From the entries below, please output exactly the lines starting at the one containing "is_Some (kobjs s' x) ∧" and ending at the one containing "intros [S1 S2", both included.

[MATERIAL FOR THE TASK]
┌────────
(* ===== verification/HypercallSound.v ===== *)
(** The kernel objects stay sound: what the hypercalls of [Hypercall] keep and
    what they add.

    In a sound kernel every capability names an object that exists, every object
    lies in a slab of the cache that its destructor gives it back to, contexts
    belong to domains, and portals and scheduling contexts to contexts. *)
From S2P Require Import Prelude Bits Bitmap Cpuset Quota Buddy Tip Rcu Vregs Sysargs Crd Queue Sc Avl AvlRemove Mdb Space Derivation HptOps Pd Kobject Hypercall.
Local Open Scope Z_scope.

(** ** A root enters a space *)

Lemma rings_root m R x : rings_inv m R → x ∉ mjoin R → mdb_prev (m x) = x → mdb_next (m x) = x →
  prnt (m x) = None → rings_inv m (R ++ [[x]]).
Proof.
  intros [Hring Hnd Hroot] Hx Hp Hn Hpr. split.
  - intros r [Hr|Hr]%elem_of_app; [by apply Hring|]. apply list_elem_of_singleton in Hr as ->. split.
    + split; [apply NoDup_singleton|]. simpl. by rewrite Hn, Hp.
    + intros l1 y l2 E Hl. destruct l1 as [|z [|]]; done.
  - rewrite join_app. simpl. apply list.NoDup_app. split_and!; [done| |apply NoDup_singleton].
    by intros y Hy ->%list_elem_of_singleton.
  - intros y l [Hl|Hl]%elem_of_app; [by apply (Hroot y l)|]. apply list_elem_of_singleton in Hl as [= -> ->]. done.
Qed.

Lemma system_root sp L R s l x t :
  system sp L R → spaces_inv (set_tree t sp) (<[s := l]> L) → l ≡ₚ x :: L s →
  space (mem sp x) = Some s → node_ok (mem sp x) → (x ∉ mjoin R) →
  mdb_prev (mem sp x) = x → mdb_next (mem sp x) = x → prnt (mem sp x) = None →
  system (set_tree t sp) (<[s := l]> L) (R ++ [[x]]).
Proof.
  intros [_ HR Hin Hhome Hok] HV Hl Hs Hx HnR Hp Hn Hpr.
  assert (∀ s' y, y ∈ <[s := l]> L s' → y = x ∧ s' = s ∨ y ∈ L s') as HL.
  { intros s' y. destruct (decide (s' = s)) as [->|]; [|rewrite fn_lookup_insert_ne by done; by right].
    rewrite fn_lookup_insert, Hl. intros [->|]%elem_of_cons; [by left|by right]. }
  split; simpl; [done|by apply rings_root| | |].
  - intros y. rewrite join_app, elem_of_app, Hin. simpl. rewrite list_elem_of_singleton. split.
    + intros [(s' & Hy)| ->].
      * exists s'. destruct (decide (s' = s)) as [->|]; [rewrite fn_lookup_insert, Hl; by right|by rewrite fn_lookup_insert_ne].
      * exists s. rewrite fn_lookup_insert, Hl. left.
    + intros (s' & [[-> ->]|Hy]%HL); eauto.
  - intros s' y [[-> ->]|Hy]%HL; [by left|]. destruct (Hhome s' y Hy) as [?|(? & k & Hk)]; [by left|right].
    split; [done|]. exists k. apply elem_of_app. by left.
  - intros s' y [[-> ->]|Hy]%HL; [done|by apply (Hok s')].
Qed.

(** ** What the environment promises

    [SpaceObjSound.obj_update] shows the first law of the tables of capabilities
    in page tables; no other operation touches them. *)
Class ObjEnvOk (E : Type) `{PdEnv E} `{ObjEnv E} := {
  cap_at_put p i c q e p' i' :
    cap_at p' i' (cap_put p i c q e).2 = if decide (p' = p ∧ i' = i) then c else cap_at p' i' e;
  cap_at_alloc h k q e p i : cap_at p i (slab_alloc h k q e).2 = cap_at p i e;
  cap_at_free h k q e p i : cap_at p i (slab_free h k q e).2 = cap_at p i e;
  cap_at_setup x pd c u sp q e p i : cap_at p i (ec_setup x pd c u sp q e).2 = cap_at p i e;
  cap_at_unmap pd u q e p i : cap_at p i (ec_unmap pd u q e).2 = cap_at p i e;
  cap_at_cleanup x pd q e p i : cap_at p i (ec_cleanup x pd q e).2 = cap_at p i e;
  cap_at_clear x q e p i : cap_at p i (pd_clear x q e).2 = cap_at p i e;
  cap_at_node_alloc pd q e p i : cap_at p i (node_alloc pd q e).2 = cap_at p i e;
  cap_at_node_destroy pd q e p i : cap_at p i (node_destroy pd q e).2 = cap_at p i e;
  setup_frame x pd c u sp q e : word 64 (ec_setup x pd c u sp q e).1.1;
  cap_at_flush r pd e p i : cap_at p i (iommu_flush r pd e) = cap_at p i e;
}.

Section sound.
Context {E : Type} `{PdEnv E} `{ObjEnv E} `{!ObjEnvOk E}.
Context (address : obj → Z) (object_at : Z → option obj) (kern root cur : obj).
Implicit Types (s : kernel E) (w : world E).

(** Objects lie at distinct addresses, aligned to 32 bytes. *)
Hypothesis addresses : ∀ x, Z.of_nat x < 2 ^ 58 →
  object_at (address x) = Some x ∧ word 64 (address x) ∧ address x mod 32 = 0 ∧ address x ≠ 0.
Hypothesis user : cur ≠ kern.

Definition caps s (p : obj) (i : Z) : Z := cap_at p i (env (wd s)).

(** *** Sound kernels *)

(** What an object is, what it refers to, and the cache it comes from. *)
Definition sort (b : body) : Z * option obj :=
  match b with
  | PD _ => (T_PD, None) | EC e => (T_EC, e_pd e) | SC e _ => (T_SC, e) | PT e _ _ _ => (T_PT, e) | SM _ si _ => (T_SM, si)
  end.
Definition shape s x : option ((Z * option obj) * (obj * ckind)) := (λ o, (sort (k_body o), k_home o)) <$> kobjs s x.
Definition is_kind s x (t : Z) : Prop := ∃ p h, shape s x = Some ((t, p), h).
Definition context_in s (p : option obj) (pd : obj) : Prop := ∃ e h, p = Some e ∧ shape s e = Some ((T_EC, Some pd), h).

Definition sound_obj s (x : obj) (o : kobject) : Prop :=
  match k_body o with
  | PD _ => k_home o = (kern, PD_CACHE)
  | EC e => ∃ pd, e_pd e = Some pd ∧ is_kind s pd T_PD ∧ k_home o = (pd, EC_CACHE) ∧
      (∀ y, pt_oom e = Some y → is_kind s y T_PT) ∧
      (∀ m, worker e = Some m → ∃ p, shape s m = Some ((T_SM, p), (pd, SM_CACHE)))
  | SC p _ => ∃ pd, context_in s p pd ∧ k_home o = (pd, SC_CACHE)
  | PT p _ _ _ => ∃ pd, context_in s p pd ∧ k_home o = (pd, PT_CACHE)
  | SM _ si _ => (∃ p, space (node_of (wd s) x) = Some (subspace p OBJ) ∧ k_home o = (p, SM_CACHE)) ∧
      ∀ y, si = Some y → is_kind s y T_SM
  end.

(** The spaces and derivations are sound, and nodes in the memory of a domain of
    users know where they are. *)
Definition homes (sp : spaces) (L : nat → list obj) : Prop :=
  ∀ p x, p ≠ kern → x ∈ L (subspace p MEM) → space (mem sp x) = Some (subspace p MEM).
Definition placed (sp : spaces) : Prop := ∃ L R, system sp L R ∧ homes sp L.

(** [n] more hypercalls find names for what they create. *)
Record sound (n : nat) s : Prop := {
  so_sys : placed (sps (wd s));
  so_brk : Z.of_nat (brk (sps (wd s))) + 3 * Z.of_nat n < 2 ^ 58;
  so_caps p i : Crd.obj (caps s p i) ≠ 0 → ∃ x, object_at (Crd.obj (caps s p i)) = Some x ∧ x ≠ kern ∧ is_Some (kobjs s x);
  so_obj x o : kobjs s x = Some o → sound_obj s x o;
  so_ref x o : kobjs s x = Some o → 0 < k_ref o ∧ k_ref o + Z.of_nat n < 2 ^ 32 - 1;
  so_live x : is_Some (kobjs s x) → (x < brk (sps (wd s)))%nat;
  so_cur : is_kind s cur T_PD;
  so_kern : (kern < brk (sps (wd s)))%nat;
}.

(** *** Steps that keep a kernel sound *)

(** The data that [sound_obj] speaks of. *)
Definition alike (o o' : kobject) : Prop :=
  sort (k_body o') = sort (k_body o) ∧ k_home o' = k_home o ∧
  match k_body o, k_body o' with EC e, EC e' => pt_oom e' = pt_oom e ∧ worker e' = worker e | _, _ => True end.

Lemma alike_refl o : alike o o.
Proof. unfold alike. by destruct (k_body o). Qed.

Lemma shape_mono s s' x o o' : (∀ y v, shape s y = Some v → shape s' y = Some v) →
  space (node_of (wd s') x) = space (node_of (wd s) x) → alike o o' → sound_obj s x o → sound_obj s' x o'.
Proof.
  intros Hm Hn (Hs & Hh & Ho). unfold sound_obj, is_kind, context_in. rewrite Hn, Hh.
  destruct (k_body o) as [?|e|? ?|? ? ? ?|? ? ?], (k_body o') as [?|e'|? ?|? ? ? ?|? ? ?]; try discriminate Hs;
    try (injection Hs as Hs; rewrite Hs); [done| | | |].
  - destruct Ho as [-> ->]. intros (pd & He & (p & h & Hp) & Hk & Hy & Hw). exists pd. split_and!; [done|by eauto|done| |].
    + intros y (p' & h' & ?)%Hy. eauto.
    + intros m (p' & ?)%Hw. eauto.
  - intros (pd & (z & h & -> & Hc) & Hk). exists pd. split; [|done]. exists z, h. eauto.
  - intros (pd & (z & h & -> & Hc) & Hk). exists pd. split; [|done]. exists z, h. eauto.
  - intros [Hp Hy]. split; [done|]. intros y (p' & h' & ?)%Hy. eauto.
Qed.

(** Objects are added, with capabilities for them, and gain at most one
    reference. *)
Record grown s s' : Prop := {
  gr_old y o : kobjs s y = Some o → ∃ o', kobjs s' y = Some o' ∧ alike o o' ∧ k_ref o ≤ k_ref o' ≤ k_ref o + 1;
  gr_new y o : kobjs s y = None → kobjs s' y = Some o → sound_obj s' y o ∧ k_ref o = 1 ∧ (y < brk (sps (wd s')))%nat;
  gr_caps p i : caps s' p i = caps s p i ∨ ∃ x a, caps s' p i = capability (address x) a ∧ word 64 a ∧
    is_Some (kobjs s' x) ∧ (brk (sps (wd s)) ≤ x)%nat;
  gr_nodes x : (x < brk (sps (wd s)))%nat → space (node_of (wd s') x) = space (node_of (wd s) x);
  gr_brk : (brk (sps (wd s)) ≤ brk (sps (wd s')) ≤ brk (sps (wd s)) + 3)%nat;
  gr_sys : placed (sps (wd s'));
}.

Lemma sound_grown n s s' : sound (S n) s → grown s s' → sound n s'.
Proof.
  intros [S1 S2 S3 S4 S5 S6 S7 S8] [Ho Hw Hc Hn Hb Hs].
  assert (∀ y v, shape s y = Some v → shape s' y = Some v) as Hsh.
  { intros y v. unfold shape. destruct (kobjs s y) as [o|] eqn:Ey; [|done]. destruct (Ho y o Ey) as (o' & -> & (Ha & Hh & _) & _).
    simpl. by rewrite Ha, Hh. }
  assert (∀ x, is_Some (kobjs s' x) → (x < brk (sps (wd s')))%nat) as Hlive.
  { intros x [o Hx]. destruct (kobjs s x) as [o0|] eqn:E0; [|by apply (Hw x o)].
    assert (x < brk (sps (wd s)))%nat by (apply S6; by eexists). lia. }
  assert (∀ x, is_Some (kobjs s x) → is_Some (kobjs s' x)) as Hkeep.
  { intros x [o Hx]. destruct (Ho x o Hx) as (o' & -> & _). by eexists. }
  split; [done|lia| | | |done| |lia].
  - intros p i. destruct (Hc p i) as [->|(x & a & -> & Ha & Hx & Hge)].
    + intros (x & ? & ? & Hx)%S3. exists x. auto.
    + pose proof (Hlive x Hx). destruct (addresses x) as (Hat & Hwd & Hal & _); [lia|].
      destruct (capability_roundtrip (address x) a Hwd Hal Ha) as [-> _]. destruct (truthy a); [|done]. intros _. exists x. split_and!; [done|lia|done].
  - intros x o Hx. destruct (kobjs s x) as [o0|] eqn:E0; [|by apply Hw].
    destruct (Ho x o0 E0) as (o' & E' & Hal & _). rewrite E' in Hx. injection Hx as ->.
    apply (shape_mono s s' x o0); [done| |done|by apply S4]. apply Hn, S6. by eexists.
  - intros x o Hx. destruct (kobjs s x) as [o0|] eqn:E0.
    + destruct (Ho x o0 E0) as (o' & E' & _ & Hr). rewrite E' in Hx. injection Hx as ->. pose proof (S5 x o0 E0). lia.
    + destruct (Hw x o E0 Hx) as (_ & -> & _). pose proof (S5 cur). destruct S7 as (p & h & S7).
      unfold shape in S7. destruct (kobjs s cur) as [oc|]; [|done]. specialize (H1 oc eq_refl). lia.
  - destruct S7 as (p & h & S7). exists p, h. by apply Hsh.
Qed.

(** The same capabilities; nodes that were there are in their spaces. *)
Record quiet s s' : Prop := {
  qu_caps p i : caps s' p i = caps s p i;
  qu_nodes x : (x < brk (sps (wd s)))%nat → space (node_of (wd s') x) = space (node_of (wd s) x);
  qu_brk : (brk (sps (wd s)) ≤ brk (sps (wd s')) ≤ brk (sps (wd s)) + 3)%nat;
  qu_sys : placed (sps (wd s'));
}.

(** And the same objects. *)
Definition same s s' : Prop := (∀ x, kobjs s' x = kobjs s x) ∧ quiet s s'.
└────────
[TASK RESPONSE]
    is_Some (kobjs s' x) ∧ (brk (sps (wd s)) ≤ x)%nat;
  gr_nodes x : (x < brk (sps (wd s)))%nat → space (node_of (wd s') x) = space (node_of (wd s) x);
  gr_brk : (brk (sps (wd s)) ≤ brk (sps (wd s')) ≤ brk (sps (wd s)) + 3)%nat;
  gr_sys : placed (sps (wd s'));
}.

Lemma sound_grown n s s' : sound (S n) s → grown s s' → sound n s'.
Proof.
  intros [S1 S2 S3 S4 S5 S6 S7 S8] [Ho Hw Hc Hn Hb Hs].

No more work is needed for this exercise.